Possible Duplicate:
protecting my files from root


I am looking for a solution to allow storing files with sensitive information on a remote server in such way that system administrators could not access the data.

In the first case the server would host an application working with the sensitive data, so users should use RDP to run it. In the second case users only need to access their shared folders.

I would prefer the server to remain within our AD infrastructure for the convenience of maintenance, etc. So admins could log in to the server, do anything but access the sensitive information (they may know about its presence though).

The solution I thought of is using TrueCrypt on a Windows 2003 terminal server, but when encrypted volumes are mounted they behave just like normal Windows volumes - meaning, admins have access to them.

I also thought of putting the server out of domain into a workgroup - then I can set up local user accounts and manage permissions accordingly. This, however, would add some complications in terms of maintenance.

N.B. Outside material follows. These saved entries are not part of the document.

(** ** Writing *)
Lemma write_loop rest : ∀ fuel pre s tty n,
  screen_ok s → srep s tty → Forall is_u8 rest → (n < fuel)%nat →
  ((n ≤ length rest)%nat ∨ 0 ∈ rest) →
  let s' := fold_left show (until_zero (take n rest)) s in
  screen_ok s' ∧ ∃ tty', srep s' tty' ∧ slock64 tty' = slock64 tty ∧
  while_loop fuel (λ '(i, tty),
    if negb (Z.of_nat (length pre + n) - i =? 0) then
      let* c := aread (pre ++ rest) i in
      if c =? 0 then Done (inr tty)
      else
        let* tty := tty_char c tty in
        let tty := tty_wrap tty in
        let* tty := tty_scroll tty in
        Done (inl (i + 1, tty))
    else Done (inr tty)) (Z.of_nat (length pre), tty) = Done tty'.
Proof.
  induction rest as [|c rest IH]; intros fuel pre s tty n Hok Hs Hu Hf Hn;
    (destruct fuel as [|fuel]; [lia|]); (destruct n as [|n];
      [cbn [take until_zero fold_left]; split; [done|]; exists tty; split_and!; [done..|];
       rewrite while_loop_S, Nat.add_0_r, Z.sub_diag; done|]); rewrite while_loop_S.
  { simpl in Hn. destruct Hn as [?|?%elem_of_nil]; [lia|done]. }
  apply Forall_cons in Hu as [Hc Hu].
  rewrite (proj2 (Z.eqb_neq _ _)) by lia. cbn [negb]. rewrite aread_middle by done.
  cbn [outcome_bind take until_zero].
  destruct (Z.eqb_spec c 0) as [->|Hc0].
  { cbn [fold_left]. split; [done|]. by exists tty. }
  cbn [fold_left].
  destruct (tty_char_spec s c tty) as (Hok' & tty1 & Hrun & Hs1 & Hl1); [done..|].
  destruct (IH fuel (pre ++ [c]) (show s c) tty1 n) as (Hok2 & tty2 & Hs2 & Hl2 & Hloop);
    [done..|lia| |].
  { destruct Hn as [?|[<-|?]%elem_of_cons]; [left; simpl in *; lia|done|by right]. }
  split; [done|]. exists tty2. split_and!; [done|congruence|].
  rewrite <- Hloop. rewrite length_app, <- (assoc_L (++)). cbn [length app].
  replace (length pre + S n)%nat with (length pre + 1 + n)%nat by lia.
  replace (Z.of_nat (length pre + 1)) with (Z.of_nat (length pre) + 1) by lia.
  destruct (tty_char c tty) as [t1| | | |]; cbn [outcome_bind] in *; try done.
  by rewrite Hrun.
Qed.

I would appreciate your advice.

  • Not quite. I am not in a Linux environment, and the box is mine. – kdl Nov 11 '09 at 15:09
  • Learn to maintain your systems. This is what I do. – Born To Ride Nov 11 '09 at 15:09
  • Would it change anything if I say 'make data hard to access' instead of 'no access'? – kdl Nov 11 '09 at 15:23
  • It's the same question in my opinion. The technology is slightly different but the principles remain the same. – Dan Carley Nov 11 '09 at 16:40

Admin's need access to data. Even if for nothing else than backup and restore. What you need to do is trust your admins a certain amount, and make the consequences for abusing that trust high and definite. As an admin you have a lot of power and access, your trustworthiness is one of your job's requirements, gross misconduct/suspension/dismissal type charges are wholly justified for abusing the trust placed in you.

For our servers that we have this kind of scenario on rather than totally restricting the folders, the permissions (for the server admins) are set the same as other, equivalent servers, so that the admins can still get their job done when needed. What we do is audit and log everything that happens on that server, and make that log available to the users/person responsible for the data.

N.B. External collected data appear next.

(* ===== verification/X86Disk.v ===== *)
(** * The disk driver of x86-64 (drivers/x86_64/disk.c, _disk.h)

    Discovery of drives and transfers by programmed input and output, over any
    ports.  [device_register] is that of drivers/x86_64/device.c. *)

From S2P Require Import Prelude X86Cpu Devices.

(** ** Ports of words *)
Class WordPorts (T : Type) := { inw : Z → T → Z * T; outw : Z → Z → T → T }.

Definition IDE_CHANNELS_PER_CTRL : Z := 0x2.
Definition IDE_DEVICES_PER_CHANNEL : Z := 0x2.
Definition IDE_PRIMARY_CMD_BASE : Z := 0x1F0.
Definition IDE_PRIMARY_CTRL_BASE : Z := 0x3F6.
Definition IDE_PRIMARY_IRQ : Z := 14.
Definition IDE_SECONDARY_CMD_BASE : Z := 0x170.
Definition IDE_SECONDARY_CTRL_BASE : Z := 0x376.
Definition IDE_SECONDARY_IRQ : Z := 15.
Definition IDE_PRIMARY : Z := 0.
Definition IDE_SECONDARY : Z := 1.
Definition IDE_REGISTER_DATA : Z := 0x00.
Definition IDE_REGISTER_FEATURES : Z := 0x01.
Definition IDE_REGISTER_SECCOUNT0 : Z := 0x02.
Definition IDE_REGISTER_LBA0 : Z := 0x03.
Definition IDE_REGISTER_LBA1 : Z := 0x04.
Definition IDE_REGISTER_LBA2 : Z := 0x05.
Definition IDE_REGISTER_HDDSEL : Z := 0x06.
Definition IDE_REGISTER_COMMAND : Z := 0x07.
Definition IDE_REGISTER_STATUS : Z := 0x07.
Definition IDE_REGISTER_CTRL : Z := 0x0C.
Definition IDE_COMMAND_PIO_READ : Z := 0x20.
Definition IDE_COMMAND_PIO_WRITE : Z := 0x30.
Definition IDE_COMMAND_PACKET : Z := 0xA1.
Definition IDE_COMMAND_FLUSH : Z := 0xE7.
Definition IDE_COMMAND_IDENTIFY : Z := 0xEC.
Definition IDE_ERROR_GENERIC : Z := 0x01.
Definition IDE_ERROR_DRQ : Z := 0x08.
Definition IDE_ERROR_FAULT : Z := 0x20.
Definition IDE_ATA_BUSY : Z := 0x80.
Definition IDE_ATA_DRQ : Z := 0x08.
Definition IDE_READ : Z := 0x00.
Definition IDE_WRITE : Z := 0x01.

(** ** State *)
Record ide_channel_t := IdeChannel {
  ch_base : Z; ch_ctrl : Z; ch_busm : Z; ch_irq : Z; ch_irq_wait : Z;
  ch_dma_phys : Z; ch_dma_virt : Z; ch_dma_buf_phys : Z; ch_dma_buf_virt : Z
}.

Record ide_device_t := IdeDevice {
  dv_present : Z; dv_channel : Z; dv_drive : Z; dv_flags : Z; dv_type : Z; dv_signature : Z;
  dv_capabilities : Z; dv_commandset : Z; dv_cylinders : Z; dv_headspercylinder : Z;
  dv_secsperhead : Z; dv_totalsectors : Z
}.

Need to go on that server's console? Do you really? Can you justify it to the data-owner? Fine then go one there.

Need to modify files in one of the data directories? Do you really? Can you justify it to the data-owner? Fine then go ahead and make the changes.

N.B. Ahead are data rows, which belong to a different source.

(** * ActionRecorder: the macro playback engine

    A shallow embedding of [actrec/functions/shared.py]: the command
    classifier, the recursion guard with [extract_properties], the
    execution-context resolver, [execute_individually], the interpreter [play],
    [run_queued_macros] and the render-complete drain
    [execute_render_complete], followed by the properties of the playback
    engine stated over these definitions.  The helpers of the add-on that
    work on names, collections, enum lists, command texts and categories
    ([check_for_duplicates], [insert_to_collection], [swap_collection_items],
    [get_categorized_view_3d_modes], [update_command], [split_and_keep], and
    [get_category_id] and [read_category_visibility] of
    [actrec/functions/categories.py]) are embedded after the engine, with
    their properties at the end.

    Conventions.
    - A Python call either returns a value or raises: [res A] is [Ok a] or
      [Raise e].  [play] returns [None], an error value, or raises.
    - [play] recurses without a bound (loop restart, Python-statement loops),
      so it is defined by recursion on a fuel; [None] means that the fuel ran
      out, or that a payload carries a number outside the modelled fragment
      (a non-integer [RepeatCount] or loop bound).
    - What the host application does when a command, a statement or a script
      is run is not in the sources: it is a parameter, [Runtime].
    - The calls of the host's API behave as in the host: the members of a
      context are read-only, so an assignment to one raises
      [AttributeError]; [select_set(True)] raises [RuntimeError] on an object
      that is not in the view layer; an assignment to the type of an area
      makes the host build the regions of the area anew. *)

From Stdlib Require Import String Ascii List ZArith Lia Bool Arith.
From Stdlib Require Import DecimalString DecimalN Permutation.
Import ListNotations.
Open Scope string_scope.
Open Scope list_scope.

Set Implicit Arguments.
Set Warnings "-register-all".

(** ** Python strings *)

Module PyStr.

(** [s.split(c)] for a one-character separator. *)
Fixpoint split (c : ascii) (s : string) : list string :=
  match s with
  | EmptyString => [EmptyString]
  | String a s' =>
      if Ascii.eqb a c then EmptyString :: split c s'
      else match split c s' with
           | [] => [String a EmptyString]
           | x :: xs => String a x :: xs
           end
  end.

(** [sep.join(l)] *)
Definition join (sep : string) (l : list string) : string := String.concat sep l.

(** [s.startswith(p)] *)
Definition startswith (p s : string) : bool := String.prefix p s.

(** [s[:-1]] *)
Fixpoint drop_last (s : string) : string :=
  match s with
  | EmptyString => EmptyString
  | String a EmptyString => EmptyString
  | String a s' => String a (drop_last s')
  end.

(** Whitespace removed by [str.strip()], for ASCII text. *)
Definition is_space (a : ascii) : bool :=
  let n := nat_of_ascii a in
  (((9 <=? n) && (n <=? 13)) || ((28 <=? n) && (n <=? 32)))%nat.

Fixpoint lstrip (s : string) : string :=
  match s with
  | EmptyString => EmptyString
  | String a s' => if is_space a then lstrip s' else s
  end.

Fixpoint rstrip (s : string) : string :=
  match s with
  | EmptyString => EmptyString
  | String a s' =>
      match rstrip s' with
      | EmptyString => if is_space a then EmptyString else String a EmptyString
      | r => String a r
      end
  end.

Definition strip (s : string) : string := rstrip (lstrip s).

(** [s.isidentifier()], for ASCII text. *)
Definition is_id_start (a : ascii) : bool :=
  let n := nat_of_ascii a in
  (((65 <=? n) && (n <=? 90)) || ((97 <=? n) && (n <=? 122)) || (n =? 95))%nat.

Definition is_id_char (a : ascii) : bool :=
  let n := nat_of_ascii a in
  is_id_start a || ((48 <=? n) && (n <=? 57))%nat.

Fixpoint all_chars (p : ascii -> bool) (s : string) : bool :=
  match s with
  | EmptyString => true
  | String a s' => p a && all_chars p s'
  end.

Definition isidentifier (s : string) : bool :=
  match s with
  | EmptyString => false
  | String a s' => is_id_start a && all_chars is_id_char s'
  end.

(** [s.replace(old, new)] for a non-empty [old]: [skip] counts the characters
    of the occurrence being replaced that are still to be dropped. *)
Fixpoint replace_from (old new : string) (skip : nat) (s : string) : string :=
  match s with
  | EmptyString => EmptyString
  | String a s' =>
      match skip with
      | S k => replace_from old new k s'
      | O =>
          if String.prefix old s
          then new ++ replace_from old new (String.length old - 1) s'
          else String a (replace_from old new 0 s')
      end
  end.

Definition replace (old new s : string) : string := replace_from old new 0 s.

(** The double quote character, and a string literal in which every
    apostrophe stands for a double quote. *)
Definition dquote : ascii := ascii_of_nat 34.

Fixpoint quoted (s : string) : string :=
  match s with
  | EmptyString => EmptyString
  | String a s' =>
      String (if Ascii.eqb a (ascii_of_nat 39) then dquote else a) (quoted s')
  end.

(** [set(l) == {a, b}] for distinct [a] and [b]. *)
Definition set_is_pair (l : list string) (a b : string) : bool :=
  forallb (fun x => String.eqb x a || String.eqb x b) l
  && existsb (String.eqb a) l && existsb (String.eqb b) l.

End PyStr.

(** ** Values, exceptions and results *)

(** A decoded JSON value.  A number with a fraction or an exponent is kept as
    mantissa and decimal exponent; only its truth value is ever used. *)
Inductive json : Type :=
| JNull
| JBool (b : bool)
| JInt (n : Z)
| JFloat (m e : Z)
| JStr (s : string)
| JArr (xs : list json)
| JObj (kvs : list (string * json)).

Inductive Exn : Type :=
| JSONDecodeError
| KeyError (key : string)
| IndexError
| TypeError
| AttributeError (attr : string)
| NameError (name : string)
| ReferenceError
| RuntimeError
| CommandError (msg : string).   (* raised by the host while it runs a command *)

(** What [play] hands back as an error: the exception it caught, or a
    message. *)
Inductive Err : Type :=
| ErrExn (e : Exn)
| ErrStr (s : string).

Inductive res (A : Type) : Type :=
| Ok (a : A)
| Raise (e : Exn).
Arguments Ok {A} a.
Arguments Raise {A} e.

Definition bind {A B : Type} (r : res A) (k : A -> res B) : res B :=
  match r with
  | Ok a => k a
  | Raise e => Raise e
  end.

Notation "x <- r ;; k" := (bind r (fun x => k))
  (at level 61, r at next level, right associativity).

Module Json.

Fixpoint assoc (k : string) (kvs : list (string * json)) : option json :=
  match kvs with
  | [] => None
  | (k', v) :: rest => if String.eqb k k' then Some v else assoc k rest
  end.

(** [data[k]] *)
Definition subscript (data : json) (k : string) : res json :=
  match data with
  | JObj kvs =>
      match assoc k kvs with
      | Some v => Ok v
      | None => Raise (KeyError k)
      end
  | _ => Raise TypeError
  end.

(** [data.get(k, default)] *)
Definition get (data : json) (k : string) (default : json) : res json :=
  match data with
  | JObj kvs =>
      match assoc k kvs with
      | Some v => Ok v
      | None => Ok default
      end
  | _ => Raise (AttributeError "get")
  end.

(** [v == s] for a string literal [s]. *)
Definition is_str (v : json) (s : string) : bool :=
  match v with
  | JStr t => String.eqb t s
  | _ => false
  end.

(** The truth value of [v]. *)
Definition truthy (v : json) : bool :=
  match v with
  | JNull => false
  | JBool b => b
  | JInt n => negb (Z.eqb n 0)
  | JFloat m _ => negb (Z.eqb m 0)
  | JStr s => negb (String.eqb s "")
  | JArr xs => match xs with [] => false | _ => true end
  | JObj kvs => match kvs with [] => false | _ => true end
  end.

(** Lists and dicts cannot be hashed: [v in {...}] raises on them. *)
Definition hashable (v : json) : bool :=
  match v with
  | JArr _ | JObj _ => false
  | _ => true
  end.

End Json.

(** ** The data model *)

(** A macro of an action.  Its [alert] flag is written by the interpreter and
    never read by it: the flags raised are kept in the [World], by macro id. *)
Record Macro : Type := mkMacro {
  id : string;
  command : string;
  active : bool;
  operator_execution_context : string;
  ui_type : string
}.

Record Action : Type := mkAction {
  action_id : string;
  execution_mode : string;
  macros : list Macro
}.

(** The host's user interface.  Areas are objects that [play] mutates
    ([ui_type]): they live in a store and are named by their index in it.
    When the type of an area is assigned the host builds the regions of the
    area anew for the editor of that type: [rebuilt] gives the regions that
    the area gets for each type. *)
Record Region : Type := mkRegion {
  region_id : nat;
  region_type : string
}.

Record Area : Type := mkArea {
  area_ui_type : string;
  regions : list Region;
  rebuilt : string -> list Region
}.

(** A screen has the attribute [areas]; [play] also reads an attribute [area]
    of it, which is [None] when the screen has no such attribute. *)
Record Screen : Type := mkScreen {
  areas : list nat;
  area : option (list nat)
}.

Record Window : Type := mkWindow {
  window_id : nat;
  screen : Screen
}.

(** The members given to [context.temp_override], also what [context.copy()]
    keeps of the context. *)
Record Target : Type := mkTarget {
  t_window : option Window;
  t_screen : option Screen;
  t_area : option nat;
  t_region : option Region
}.

(** The ambient state of the host: objects are named; [selected] holds the
    names whose selection flag is set. *)
Record Host : Type := mkHost {
  data_objects : list string;          (* bpy.data.objects *)
  view_layer_objects : list string;    (* context.view_layer.objects *)
  selected : list string;
  active_object : option string;       (* context.view_layer.objects.active *)
  area_store : list Area;
  windows : list Window;               (* context.window_manager.windows *)
  ctx_window : option Window;
  ctx_screen : option Screen;
  ctx_area : option nat;
  ctx_region : option Region
}.

(** One call of [exec] on a command. *)
Record Invocation : Type := mkInvocation {
  inv_macro : string;            (* the id of the macro *)
  inv_command : string;          (* the text given to exec *)
  inv_target : Target;           (* the override it ran under *)
  inv_object : option string     (* the object, when run per object *)
}.

(** A continuation registered with [bpy.app.timers.register]: the arguments
    bound to [run_queued_macros] and the delay. *)
Record TimerEntry : Type := mkTimerEntry {
  timer_context : option Target;
  timer_macros : list Macro;
  timer_action : Action;
  timer_action_type : string;
  timer_looping_count : Z;
  timer_macros_after_loop : option (list Macro);
  timer_macros_before_timer : option (list Macro);
  first_interval : json
}.

Record World : Type := mkWorld {
  host : Host;
  log : list Invocation;
  timers : list TimerEntry;
  render_complete_macros : list (string * string * string);
  action_alerts : list string;
  macro_alerts : list string
}.

(** What the sources leave to Python and to the host. *)
Record Runtime : Type := mkRuntime {
  json_loads : string -> option json;                      (* None: decode error *)
  py_exec : string -> Target -> Host -> Host * option Exn; (* exec(command) *)
  py_eval : string -> Host -> Host * res bool;             (* truth of eval(statement) *)
  as_module : string -> string -> Host -> Host * option string
    (* run the text named by the macro id; the formatted traceback on failure *)
}.

Definition with_host (w : World) (h : Host) : World :=
  mkWorld h (log w) (timers w) (render_complete_macros w)
          (action_alerts w) (macro_alerts w).

Definition add_log (w : World) (i : Invocation) : World :=
  mkWorld (host w) (log w ++ [i]) (timers w) (render_complete_macros w)
          (action_alerts w) (macro_alerts w).

Definition register_timer (w : World) (t : TimerEntry) : World :=
  mkWorld (host w) (log w) (timers w ++ [t]) (render_complete_macros w)
          (action_alerts w) (macro_alerts w).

There's an emergency that means that you need to get on the server and make changes at 2am? No problem you have the necessary access, just realise that your actions will be scrutinised in the morning.

Of course auditing and logging is only really effective if there's accountability and identifiability. You need to ban the use of all generic admin accounts and have issued each admin with a personalised account with the relevant permissions needed for their job to them (something like Admin_BloggJ or John.Doe.Admin).

We use a piece of software called LT Auditor to create the audit logs, and have it set to print out the reports daily. We have users that pore through that religiously and take glee in spotting any unusual access and reporting it. This is a big deterrent!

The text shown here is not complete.